Partituralis

The Flute

Il flauto traverso — the breath made silver.

A column of air bound by a tube, voiced not by reed but by the player’s own breath striking an edge — the oldest principle in music, refined into the most agile of the orchestra’s wind voices.

A pencil drawing of a Boehm-system transverse flute, viewed in full.

A cylindrical tube of some two feet — held sideways, voiced by breath alone across the lip plate.

Of all the orchestra’s woodwinds, the flute is the least encumbered — no reed between the player and the air, only the lip and the edge of the embouchure hole. From this simplicity arises the instrument’s whole character: clarity, agility, and a coolness of tone that has, for two centuries, given composers their image of pastoral, of dawn, of birds.

It is an instrument of breath above all else. The lowest octave is velvety, almost husky; the middle round and singing; the upper bright and penetrating, capable of cutting through a full orchestra without apparent effort. Between these regions the flautist moves with an ease no other wind player enjoys — but the cost is a constant, considerable expense of air.

Mechanism

The modern flute is built of three joints — head, body, and foot — most commonly of silver, sometimes of gold or grenadilla. The body is a cylindrical tube; the head joint, more subtle, tapers in a parabolic curve toward the cork. Air strikes the far edge of the embouchure hole and splits into the column below, setting it vibrating — a mechanism the Greeks already understood, and the centuries since have only refined.
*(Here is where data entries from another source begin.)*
(** * mow.cli: parameter kinds, environment fallback and option names

    A shallow embedding of [options.go], [args.go] and [utils.go].

    Go strings are byte strings: they are modelled by [string], whose
    characters are the 256 byte values.  Go's [int] is taken to be 64 bits
    wide.  Pointers are locations of a typed heap; a location outside the
    heap's domain plays the role of [nil].  Methods with a pointer receiver
    run in a small state monad over the receiver and the heap, in which a
    Go panic is a distinguished outcome. *)

From stdpp Require Import gmap strings list fin_maps.
From Stdlib Require Import ZArith Ascii.

Local Open Scope Z_scope.

(** ** The parts of Go's [strings] package used by the source *)

Module strings.

(** [strings.Split(s, sep)] for a separator of one byte, the only way the
    source calls it ([" "] and [","]): the pieces between the occurrences
    of [sep]; [n] occurrences give [n + 1] pieces, so the empty string
    gives one empty piece. *)
Fixpoint Split (s : string) (sep : ascii) : list string :=
  match s with
  | EmptyString => [EmptyString]
  | String c s' =>
      if decide (c = sep) then EmptyString :: Split s' sep
      else match Split s' sep with
           | piece :: pieces => String c piece :: pieces
           | [] => [String c EmptyString]
           end
  end.

(** The code points with Unicode's White_Space property, the table behind
    [unicode.IsSpace]. *)
Definition White_Space : list N :=
  [ 0x09; 0x0A; 0x0B; 0x0C; 0x0D; 0x20; 0x85; 0xA0; 0x1680;
    0x2000; 0x2001; 0x2002; 0x2003; 0x2004; 0x2005; 0x2006; 0x2007;
    0x2008; 0x2009; 0x200A; 0x2028; 0x2029; 0x202F; 0x205F; 0x3000 ]%N.

Definition byte (n : N) : ascii := ascii_of_N n.

(** [utf8.EncodeRune] on the basic multilingual plane. *)
Definition EncodeRune (r : N) : string :=
  (if r <? 0x80 then String (byte r) EmptyString
   else if r <? 0x800 then
     String (byte (0xC0 + r / 64))
       (String (byte (0x80 + r mod 64)) EmptyString)
   else
     String (byte (0xE0 + r / 4096))
       (String (byte (0x80 + (r / 64) mod 64))
          (String (byte (0x80 + r mod 64)) EmptyString)))%N.

Definition spaceRunes : list string := EncodeRune <$> White_Space.

(** [strings.CutPrefix]. *)
Fixpoint CutPrefix (s prefix : string) {struct prefix} : option string :=
  match prefix, s with
  | EmptyString, _ => Some s
  | String a prefix', String b s' =>
      if decide (a = b) then CutPrefix s' prefix' else None
  | String _ _, EmptyString => None
  end.

(** Remove one leading rune of [runes] from [s], if there is one. *)
Definition cutRune (runes : list string) (s : string) : option string :=
  foldr (λ r rest, match CutPrefix s r with Some t => Some t | None => rest end)
        None runes.

Fixpoint trimRunes (runes : list string) (fuel : nat) (s : string) : string :=
  match fuel with
  | O => s
  | S fuel' =>
      match cutRune runes s with
      | Some t => trimRunes runes fuel' t
      | None => s
      end
  end.

(** [strings.TrimSpace]: [s] without its leading and trailing white space
    runes.  A white space rune is recognised at the front of a string by
    its UTF-8 encoding and at the back by the same encoding read
    backwards; every removal takes at least one byte, so the length of
    the string is enough fuel. *)
Definition TrimLeftSpace (s : string) : string :=
  trimRunes spaceRunes (String.length s) s.

Definition TrimRightSpace (s : string) : string :=
  String.rev
    (trimRunes (String.rev <$> spaceRunes) (String.length s) (String.rev s)).

Definition TrimSpace (s : string) : string :=
  TrimRightSpace (TrimLeftSpace s).

End strings.

(** ** Option names ([options.go]) *)

(** The body of the loop of [mkOptStrs]: the dashes put before [name]. *)
Definition optPrefix (name : string) : string :=
  if decide (1 < String.length name)%nat then "--" else "-".

(** [for i, name := range namesSl { ...; namesSl[i] = prefix + name }],
    the iterations from index [i] on, [k] of them left. *)
Fixpoint mkOptStrs_range (k i : nat) (namesSl : list string) : list string :=
  match k with
  | O => namesSl
  | S k' =>
      match namesSl !! i with
      | Some name =>
          let prefix := optPrefix name in
          mkOptStrs_range k' (S i) (<[i := prefix +:+ name]> namesSl)
      | None => namesSl
      end
  end.

Definition mkOptStrs (optName : string) : list string :=
  let namesSl := strings.Split optName " " in
  mkOptStrs_range (length namesSl) 0 namesSl.

(** The number of characters of a string, read as UTF-8: every byte that
    is not a continuation byte (one of the form 10xxxxxx) begins a
    character. *)
Definition continuation (c : ascii) : bool :=
  ((128 <=? N_of_ascii c) && (N_of_ascii c <? 192))%N.

Fixpoint characters (s : string) : nat :=
  match s with
  | EmptyString => O
  | String c s' => ((if continuation c then 0 else 1) + characters s')%nat
  end.




(** ** The parts of Go's [strconv] package used by the source *)

Module strconv.

Inductive NumErr := ErrSyntax | ErrRange.

#[global] Instance NumErr_eq_dec : EqDecision NumErr.
Proof. solve_decision. Defined.

(** [strconv.NumError]: the function that failed, its input, the reason. *)
Record NumError := mkNumError { Func : string; Num : string; Err : NumErr }.

Definition syntaxError (fn str : string) : NumError := mkNumError fn str ErrSyntax.
Definition rangeError (fn str : string) : NumError := mkNumError fn str ErrRange.

(** [strconv.ParseBool]. *)
Definition ParseBool (str : string) : bool * option NumError :=
  if decide (str ∈ ["1"; "t"; "T"; "true"; "TRUE"; "True"]) then (true, None)
  else if decide (str ∈ ["0"; "f"; "F"; "false"; "FALSE"; "False"]) then (false, None)
  else (false, Some (syntaxError "ParseBool" str)).

(** Conversions to [uint64] and [int64], with their wrap-around. *)
Definition uint64 (z : Z) : Z := z mod 2 ^ 64.
Definition int64 (z : Z) : Z := (z + 2 ^ 63) mod 2 ^ 64 - 2 ^ 63.

Definition maxUint64 : Z := 2 ^ 64 - 1.

Definition code (c : ascii) : Z := Z.of_N (N_of_ascii c).

(** [lower(c)] is [c | ('x' - 'X')]. *)
Definition lower (c : Z) : Z := Z.lor c 32.

(** The value of the byte [c] as a digit, when it is a digit or a letter. *)
Definition digit (c : Z) : option Z :=
  if (48 <=? c) && (c <=? 57) then Some (c - 48)
  else if (97 <=? lower c) && (lower c <=? 122) then Some (lower c - 97 + 10)
  else None.

(** The loop of [strconv.ParseUint] over the bytes of the string, for a
    base between 2 and 36 given explicitly (no underscores, no base
    prefix).  The first offending byte ends the loop: a byte that is no
    digit of the base is a syntax error, a digit that makes the number
    exceed [maxVal] is a range error. *)
Fixpoint ParseUint_loop (base cutoff maxVal : Z) (cs : string) (n : Z)
  : Z * option NumErr :=
  match cs with
  | EmptyString => (n, None)
  | String c cs' =>
      match digit (code c) with
      | None => (0, Some ErrSyntax)
      | Some d =>
          if base <=? d then (0, Some ErrSyntax)
          else if cutoff <=? n then (maxVal, Some ErrRange)
          else
            let n := uint64 (n * base) in
            let n1 := uint64 (n + d) in
            if (n1 <? n) || (maxVal <? n1) then (maxVal, Some ErrRange)
            else ParseUint_loop base cutoff maxVal cs' n1
      end
  end.

Definition ParseUint (s : string) (base bitSize : Z) : Z * option NumError :=
  if decide (s = "") then (0, Some (syntaxError "ParseUint" s))
  else
    let cutoff := maxUint64 / base + 1 in
    let maxVal := 2 ^ bitSize - 1 in
    match ParseUint_loop base cutoff maxVal s 0 with
    | (n, None) => (n, None)
    | (n, Some e) => (n, Some (mkNumError "ParseUint" s e))
    end.

(** [strconv.ParseInt]: an optional sign, then [ParseUint], then the check
    of the signed range. *)
Definition ParseInt (s : string) (base bitSize : Z) : Z * option NumError :=
  if decide (s = "") then (0, Some (syntaxError "ParseInt" s))
  else
    let s0 := s in
    let '(neg, s) :=
      match s with
      | String "+" s' => (false, s')
      | String "-" s' => (true, s')
      | _ => (false, s)
      end in
    let '(un, err) := ParseUint s base bitSize in
    let syntax := match err with Some e => bool_decide (Err e ≠ ErrRange) | None => false end in
    if syntax then (0, Some (syntaxError "ParseInt" s0))
    else
      let cutoff := uint64 (2 ^ (bitSize - 1)) in
      if negb neg && (cutoff <=? un) then (int64 (cutoff - 1), Some (rangeError "ParseInt" s0))
      else if neg && (cutoff <? un) then (int64 (- int64 cutoff), Some (rangeError "ParseInt" s0))
      else
        let n := int64 un in
        let n := if neg then int64 (- n) else n in
        (n, None).

(** [strconv.FormatInt]: the loop of [formatBits] writes the digits of [u]
    from the last one to the first in front of [a]; the buffer of the
    source has room for 65 bytes, which bounds the number of iterations. *)
Definition digits : string := "0123456789abcdefghijklmnopqrstuvwxyz".

Definition digitAt (d : Z) : ascii :=
  default "000"%char (String.get (Z.to_nat d) digits).

Fixpoint formatBits_loop (fuel : nat) (b u : Z) (a : string) : string :=
  match fuel with
  | O => a
  | S fuel' =>
      if b <=? u then
        let q := u / b in
        formatBits_loop fuel' b q (String (digitAt (u - q * b)) a)
      else String (digitAt u) a
  end.

Definition formatBits (u : Z) (base : Z) (neg : bool) : string :=
  let u := if neg then uint64 (- u) else u in
  let a := formatBits_loop 65 base u "" in
  if neg then String "-" a else a.

Definition FormatInt (i : Z) (base : Z) : string :=
  formatBits (uint64 i) base (i <? 0).

End strconv.

(** The conversion [int(i)] of an [int64], [int] being 64 bits wide. *)
Definition int (i : Z) : Z := (i + 2 ^ 63) mod 2 ^ 64 - 2 ^ 63.

(** [fmt.Sprintf("%v", b)] for a boolean. *)
Definition Sprintf_v_bool (b : bool) : string := if b then "true" else "false".

(** Go's [error] values: the ones of [strconv], or any other. *)
Inductive error :=
| NumError (e : strconv.NumError)
| errorString (msg : string).

(** ** Pointers, the heap and panics *)

Abbreviation loc := positive (only parsing).

(** The five parameter structs all are [struct { into *T }]. *)
Record param (A : Type) := Param { into : loc }.
Arguments Param {A} _.
Arguments into {A} _.

Abbreviation boolParam := (param bool).
Abbreviation stringParam := (param string).
Abbreviation intParam := (param Z).
Abbreviation stringsParam := (param (list string)).
Abbreviation intsParam := (param (list Z)).

(** What a call does to a state [S]: it returns a value, or it panics. *)
Inductive outcome (S A : Type) :=
| Done (a : A) (s : S)
| Panic (msg : string).
Arguments Done {S A} _ _.
Arguments Panic {S A} _.

Definition M (S A : Type) : Type := S → outcome S A.

#[global] Instance M_ret {S} : MRet (M S) := λ A a s, Done a s.
#[global] Instance M_bind {S} : MBind (M S) := λ A B f m s,
  match m s with
  | Done a s' => f a s'
  | Panic msg => Panic msg
  end.

Definition nilDeref : string := "invalid memory address or nil pointer dereference".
The keywork is the Boehm system, devised by Theobald Boehm in Munich in 1847 and adopted, with remarkable speed, almost everywhere. It places the tone-holes where acoustics demand rather than where fingers fall, and uses rings, levers, and rods to bring those holes within reach. The flautist of the present plays an instrument substantially as Boehm left it.

Voice and Character

Berlioz, attentive as ever, observed that the flute is a voice “of singular character, susceptible of expressing many shades of feeling — sadness, tenderness, but also brilliance and even fury.” He thought it suited above all to scenes of antiquity, of moonlight, of pastoral repose; the nineteenth century wrote almost nothing for it that contradicts him. A flute solo at the right moment will draw the room toward stillness more reliably than any other instrument.
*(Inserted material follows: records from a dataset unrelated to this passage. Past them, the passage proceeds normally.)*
(** predictions = [QCNN(x, params) for x in X_test]
    accuracy = accuracy_test(predictions, Y_test)
    accuracy = accuracy * 100 *)
Definition test_accuracy (params : list R) (X_test : list (list R))
  (Y_test : list R) : result R :=
  rbind (list_comp (fun x => QCNN x params) X_test) (fun predictions =>
  rbind (accuracy_test predictions Y_test) (fun accuracy =>
  Ok (accuracy * 100))).

(** The wires an operation addresses. *)
Definition op_wires (o : op) : list nat :=
  match o with
  | AmplitudeEmbedding _ wires _ => wires
  | U3 _ _ _ w | RY _ w | RZ _ w => [w]
  | CNOT c t => [c; t]
  end.

(** The wires a tape addresses after its first [k] operations. *)
Definition wires_after (k : nat) (tape : list op) : list nat :=
  flat_map op_wires (skipn k tape).

(** A call of the block that succeeds: 15 parameters and two distinct
    wires. *)
Definition call_ok (pw : list R * list nat) : Prop :=
  length (fst pw) = 15%nat /\ length (snd pw) = 2%nat /\
  nth 0 (snd pw) 0%nat <> nth 1 (snd pw) 0%nat.

(* ================================================================== *)
(** ** Tactics *)
(* ================================================================== *)

(** Proves that every call of a written-out schedule succeeds, from
    hypotheses on the lengths of its parameter lists. *)
Ltac schedule_ok :=
  repeat (constructor;
          [unfold call_ok; cbn [fst snd nth length];
           repeat split; try assumption; try lia; try discriminate|]);
  try constructor.
Lemma inverse_reduced a :
  reduced_if_returned modulus (QuotientRing.multiplicative_inverse modulus eea a).
Proof.
  intros e. unfold QuotientRing.multiplicative_inverse.
  destruct (negb _); [done|].
  destruct (eea _ _) as [[inverse ignore] gcd].
  destruct (ring_eq gcd ring_one); [|done].
  destruct (init_source_reduced inverse) as (e' & -> & He'). by intros [= <-].
Qed.

(** C4. Every element a call produces stores a reduced remainder: the
    constructor (from a reduced element, from a source ring element [x],
    whose class gets the remainder [x % modulus], and from a raw input),
    [add], [neg], [mul], both divisions, [multiplicative_inverse], [zero]
    and [one]. *)
Theorem remainders_stay_reduced x (c : ring_raw) a b :
  reduced modulus a →
  returns_reduced modulus (QuotientRing.init modulus (QuotientRing.Element a)) ∧
  QuotientRing.init modulus (QuotientRing.Source x) =
    Return (QuotientRing.mk (ring_mod x modulus)) ∧
  returns_reduced modulus (QuotientRing.init modulus (QuotientRing.Source x)) ∧
  reduced_if_returned modulus (QuotientRing.init modulus (QuotientRing.Raw c)) ∧
  returns_reduced modulus (QuotientRing.add modulus a b) ∧
  returns_reduced modulus (QuotientRing.neg modulus a) ∧
  returns_reduced modulus (QuotientRing.mul modulus a b) ∧
  reduced_if_returned modulus (QuotientRing.truediv modulus eea a b) ∧
  reduced_if_returned modulus (QuotientRing.rtruediv modulus eea a b) ∧
  reduced_if_returned modulus (QuotientRing.multiplicative_inverse modulus eea a) ∧
  returns_reduced modulus (QuotientRing.zero modulus) ∧
  returns_reduced modulus (QuotientRing.one modulus).
Proof.
  intros Ha. repeat split; try apply init_source_reduced.
  - eexists. split; [reflexivity|]. exact Ha.
  - intros e. simpl. destruct (ring_call c) as [x'|]; [|done]. simpl.
    intros [= <-]. apply ring_mod_idempotent.
  - intros e. unfold QuotientRing.truediv.
    destruct (QuotientRing.multiplicative_inverse modulus eea b) as [inverse|]; [|done].
    simpl. intros [= <-]. apply ring_mod_idempotent.
  - intros e. unfold QuotientRing.rtruediv.
    destruct (QuotientRing.multiplicative_inverse modulus eea a) as [inverse|]; [|done].
    simpl. intros [= <-]. apply ring_mod_idempotent.
  - apply inverse_reduced.
Qed.
(** [str(uuid)]: 32 hexadecimal digits in groups of 8-4-4-4-12. *)
Definition uuid_str (n : N) : pystr :=
  let hex := hex_digits 32 n in
  firstn 8 hex ++ [45%N] ++ firstn 4 (skipn 8 hex) ++ [45%N]
  ++ firstn 4 (skipn 12 hex) ++ [45%N] ++ firstn 4 (skipn 16 hex) ++ [45%N]
  ++ skipn 20 hex.

(* ================================================================== *)
(** * The world of a client *)

(** What the network does at the next exchange on the socket: [send] fails;
    [send] succeeds and [recv] fails; or [recv] finds [data] in the socket's
    buffer (all of it when it fits the requested size). *)
Inductive net_event : Type :=
| SendRaises
| RecvRaises
| Recv (data : bytes).

(** The connected stream socket.  [sent] logs the payloads whose
    [json.dumps] image was handed to [send], oldest first; [incoming] is what
    the network will do next.  When [incoming] is empty the peer stays
    silent, and [recv], which has no timeout, blocks. *)
Record Socket : Type := mkSocket {
  sent : list value;
  incoming : list net_event
}.

(** The attributes of a [LightsClient]. *)
Record LightsClient : Type := mkLightsClient {
  host : value;
  port : value;
  _socket : Socket;
  _pipeline : list value;
  _batch : bool
}.

(** The client and its environment: [urandom i] is the [i]-th draw of 16
    random bytes (as an integer), [drawn] counts the draws; [stdout] holds
    the printed lines; [heap] holds the list objects created by [batch],
    addressed by position. *)
Record World : Type := mkWorld {
  self : LightsClient;
  urandom : nat -> N;
  drawn : nat;
  stdout : list pystr;
  heap : list (list value)
}.

Definition set_self (c : LightsClient) (w : World) : World :=
  mkWorld c (urandom w) (drawn w) (stdout w) (heap w).
Definition set_socket (s : Socket) (c : LightsClient) : LightsClient :=
  mkLightsClient (host c) (port c) s (_pipeline c) (_batch c).
Definition set_pipeline (p : list value) (c : LightsClient) : LightsClient :=
  mkLightsClient (host c) (port c) (_socket c) p (_batch c).
Definition set_batch (b : bool) (c : LightsClient) : LightsClient :=
  mkLightsClient (host c) (port c) (_socket c) (_pipeline c) b.

(** ** Computations: state, exceptions, and blocking for ever *)

Inductive outcome (A : Type) : Type :=
| Returns (a : A)
| Raises (e : exn)
| Blocks.
Arguments Returns {A} a.
Arguments Raises {A} e.
Arguments Blocks {A}.

Definition M (A : Type) : Type := World -> outcome A * World.

Definition ret {A} (a : A) : M A := fun w => (Returns a, w).

Definition bind {A B} (m : M A) (k : A -> M B) : M B :=
  fun w =>
    match m w with
    | (Returns a, w') => k a w'
    | (Raises e, w') => (Raises e, w')
    | (Blocks, w') => (Blocks, w')
    end.

Definition raise {A} (e : exn) : M A := fun w => (Raises e, w).

Definition lift {A} (r : result A) : M A :=
  match r with
  | Ok a => ret a
  | Err e => raise e
  end.

Definition get_self : M LightsClient := fun w => (Returns (self w), w).
Definition modify_self (f : LightsClient -> LightsClient) : M unit :=
  fun w => (Returns tt, set_self (f (self w)) w).

Declare Scope py_scope.
Delimit Scope py_scope with py.
Notation "x <- m ;; k" := (bind m (fun x => k))
  (at level 61, m at next level, right associativity) : py_scope.
Notation "m ;; k" := (bind m (fun _ => k))
  (at level 61, right associativity) : py_scope.
Notation "' pat <- m ;; k" := (bind m (fun x => match x with pat => k end))
  (at level 61, pat pattern, m at next level, right associativity) : py_scope.
Open Scope py_scope.

(** [for x in l: body(x)]. *)
Fixpoint for_each {A} (l : list A) (body : A -> M unit) : M unit :=
  match l with
  | [] => ret tt
  | x :: l' => body x ;; for_each l' body
  end.

(** ** Primitives of the environment *)

(** [uuid.uuid4()]. *)
Definition uuid4 : M N :=
  fun w =>
    (Returns (uuid4_of_random (urandom w (drawn w))),
     mkWorld (self w) (urandom w) (S (drawn w)) (stdout w) (heap w)).

(** [print(line)]. *)
Definition print (line : pystr) : M unit :=
  fun w =>
    (Returns tt,
     mkWorld (self w) (urandom w) (drawn w) (stdout w ++ [line]) (heap w)).

(** [self._socket.send(json.dumps(payload).encode("utf-8"))]. *)
Definition socket_send (payload : value) : M unit :=
  fun w =>
    let c := self w in
    let s := _socket c in
    match incoming s with
    | SendRaises :: rest =>
      (Raises OSError, set_self (set_socket (mkSocket (sent s) rest) c) w)
    | _ =>
      (Returns tt,
       set_self (set_socket (mkSocket (sent s ++ [payload]) (incoming s)) c) w)
    end.

(** The size asked of [recv] by [_execute_payload]. *)
Definition RECV_SIZE : nat := 8192.
Arguments RECV_SIZE : simpl never.

(** [self._socket.recv(bufsize)]: at most [bufsize] octets of what is
    there; the rest stays in the buffer. *)
Definition socket_recv (bufsize : nat) : M bytes :=
  fun w =>
    let c := self w in
    let s := _socket c in
    match incoming s with
    | [] => (Blocks, w)
    | SendRaises :: rest | RecvRaises :: rest =>
      (Raises OSError, set_self (set_socket (mkSocket (sent s) rest) c) w)
    | Recv data :: rest =>
      let rest' :=
        match skipn bufsize data with
        | [] => rest
        | later => Recv later :: rest
        end in
      (Returns (firstn bufsize data),
       set_self (set_socket (mkSocket (sent s) rest') c) w)
    end.

(** A new empty list object; its address. *)
Definition new_list : M nat :=
  fun w =>
    (Returns (List.length (heap w)),
     mkWorld (self w) (urandom w) (drawn w) (stdout w) (heap w ++ [[]])).

Fixpoint heap_update (a : nat) (f : list value -> list value)
  (h : list (list value)) : list (list value) :=
  match h, a with
  | [], _ => []
  | l :: h', O => f l :: h'
  | l :: h', S a' => l :: heap_update a' f h'
  end.

(** [r.extend(items)] on the list object at address [r]. *)
Definition list_extend (r : nat) (items : list value) : M unit :=
  fun w =>
    (Returns tt,
     mkWorld (self w) (urandom w) (drawn w) (stdout w)
       (heap_update r (fun l => l ++ items) (heap w))).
And yet the flute is also the orchestra’s sprinter. The Badinerie of Bach, the cadenzas of Mozart, the perpetual-motion finales of Vivaldi — all rest on its capacity for rapid, perfectly even articulation. To write for the flute is to choose, in each phrase, between the singer and the runner. The instrument will be, faithfully, whichever you ask.

“The flute is not a wind instrument — it is the wind itself, lent a shape for the duration of a phrase.”

— paraphrased, after a remark in the studio

Among the woodwinds the flute is the eldest by ancestry and the youngest by mechanism. Write for it without prejudice, and it will surprise you twice — once with what it can do, and once with how little of itself it seems to spend doing it.